The trail started last August. Bin Laden is a highly symbolic figure in the War Against Terror. Tony Blair was once asked in the House of Commons in PMQs how he would know the precise time at which the War Against Terror would be finally be over, and he did not know. The death of Bin Laden is being held as symbolic by the US news networks, in that nobody who commits a crime on the US will get away with it, wherever that perpetrator is in the world. The consequences of this news are unforeseen.
Clearly, the War Against Terrorism is not over. Al Qaeda is still highly active in various parts of the world including Yemen. It is said that the Obama administration will thank the work of George Bush in introducing drone strikes. The drone attacks had been going on for about two years now.

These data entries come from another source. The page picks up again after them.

(** X12: [log] is transparent. A chain with a [log] after every [to]
    returns what the chain without them returns; the console receives the
    values the pipe held after each [to], in order, where the plain chain
    leaves the console as it was. *)
Theorem Pipe_chain_logged_exit {T : Type} (v : T) (fcs : list (T -> T))
    (w : pipe_world T) :
  ∃ logged plain,
    (this ← Pipe_chain_logged fcs (Pipe_new v); Pipe_exit this) w
      = (Normal (fold_left (λ x fc, fc x) fcs v), logged)
    ∧ (this ← Pipe_chain fcs (Pipe_new v); Pipe_exit this) w
      = (Normal (fold_left (λ x fc, fc x) fcs v), plain)
    ∧ pipe_console logged = pipe_console w ++ held_values fcs v
    ∧ pipe_console plain = pipe_console w
    ∧ pipes logged = pipes plain.
Proof.
  do 2 eexists. split; [| split].
  - unfold mbind at 1. unfold M_bind.
    rewrite (Pipe_chain_logged_run fcs (Pipe_new v) w _ _ v
               (Pipe_new_run v w)) by (simpl; apply lookup_insert_eq).
    apply Pipe_exit_run. simpl. apply lookup_insert_eq.
  - unfold mbind at 1. unfold M_bind.
    rewrite (Pipe_chain_run fcs (Pipe_new v) w _ _ v (Pipe_new_run v w))
      by (simpl; apply lookup_insert_eq).
    apply Pipe_exit_run. simpl. apply lookup_insert_eq.
  - repeat split; reflexivity.
Qed.

(** X13: two chained [to] are one [to] of the composition: after any
    computation that yields a pipe, [.to(f).to(g)] and
    [.to(x => g(f(x)))] give the same result and the same store. *)
Theorem Pipe_to_fusion {T : Type} (p : M (pipe_world T) ref)
    (f g : T -> T) (w : pipe_world T) :
  (this ← (this ← p; Pipe_to f this); Pipe_to g this) w
  = (this ← p; Pipe_to (λ x, g (f x)) this) w.
Proof.
  unfold mbind, M_bind. destruct (p w) as [[this | e] w1]; [| reflexivity].
  unfold Pipe_to, mbind, M_bind, pipe_field, pipe_assign, mret, M_ret.
  destruct (pipes w1 !! this) as [x |] eqn:Hx; [| reflexivity].
  simpl. rewrite lookup_insert_eq. simpl. now rewrite insert_insert_eq.
Qed.

(** X14: two pipes are two objects. Of two pipes built one after the
    other the references differ, and chaining [to] on the first leaves the
    value of the second as it was: [exit] on the first returns the
    functions applied in turn, [exit] on the second its initial value. *)
Theorem Pipe_independent {T : Type} (a b : T) (fcs : list (T -> T))
    (w : pipe_world T) :
  ∃ p1 p2 w1 w2 w3,
    Pipe_new a w = (Normal p1, w1)
    ∧ Pipe_new b w1 = (Normal p2, w2)
    ∧ p1 ≠ p2
    ∧ Pipe_chain fcs (mret p1) w2 = (Normal p1, w3)
    ∧ Pipe_exit p1 w3 = (Normal (fold_left (λ x fc, fc x) fcs a), w3)
    ∧ Pipe_exit p2 w3 = (Normal b, w3).
Proof.
  set (p1 := fresh (dom (pipes w))).
  set (w1 := {| pipes := <[p1 := a]> (pipes w);
                pipe_console := pipe_console w |}).
  set (p2 := fresh (dom (pipes w1))).
  set (w2 := {| pipes := <[p2 := b]> (pipes w1);
                pipe_console := pipe_console w1 |}).
  assert (Hne : p1 ≠ p2).
  { intros Heq. apply (is_fresh (dom (pipes w1))). fold p2. rewrite <- Heq.
    subst w1. simpl. rewrite dom_insert_L. set_solver. }
  assert (H1 : pipes w2 !! p1 = Some a).
  { subst w2 w1. simpl. rewrite lookup_insert_ne by congruence.
    apply lookup_insert_eq. }
  exists p1, p2, w1, w2. eexists.
  split; [reflexivity |]. split; [reflexivity |]. split; [exact Hne |].
  split; [apply (Pipe_chain_run fcs (mret p1) w2 w2 p1 a eq_refl H1) |].
  split.
  - apply Pipe_exit_run. simpl. apply lookup_insert_eq.
  - apply Pipe_exit_run. simpl. rewrite lookup_insert_ne by congruence.
    apply lookup_insert_eq.
Qed.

A small group of men from the U.S. conducted the operation which ended in a firefight. President Obama in his Presidential address praised the Military and Counter-Terrorist officials of the U.S. and its allies, and explained the difficulty in tracking down Bin Laden as a pivotal part in the war against Terror. President Obama, who had made it a top priority for his Administration, apparently last week authorised an action to bring Bin Laden to justice, with no Americans harmed, and took custody of Bin Laden’s body. President Obama has especially emphasised that this is not a war against Islam, and Bin Laden is not a Muslim leader. He praised Pakistan for being supportive in the U.S.’ mission, and Pakistan have agreed that this a good step forward in the War Against Terror.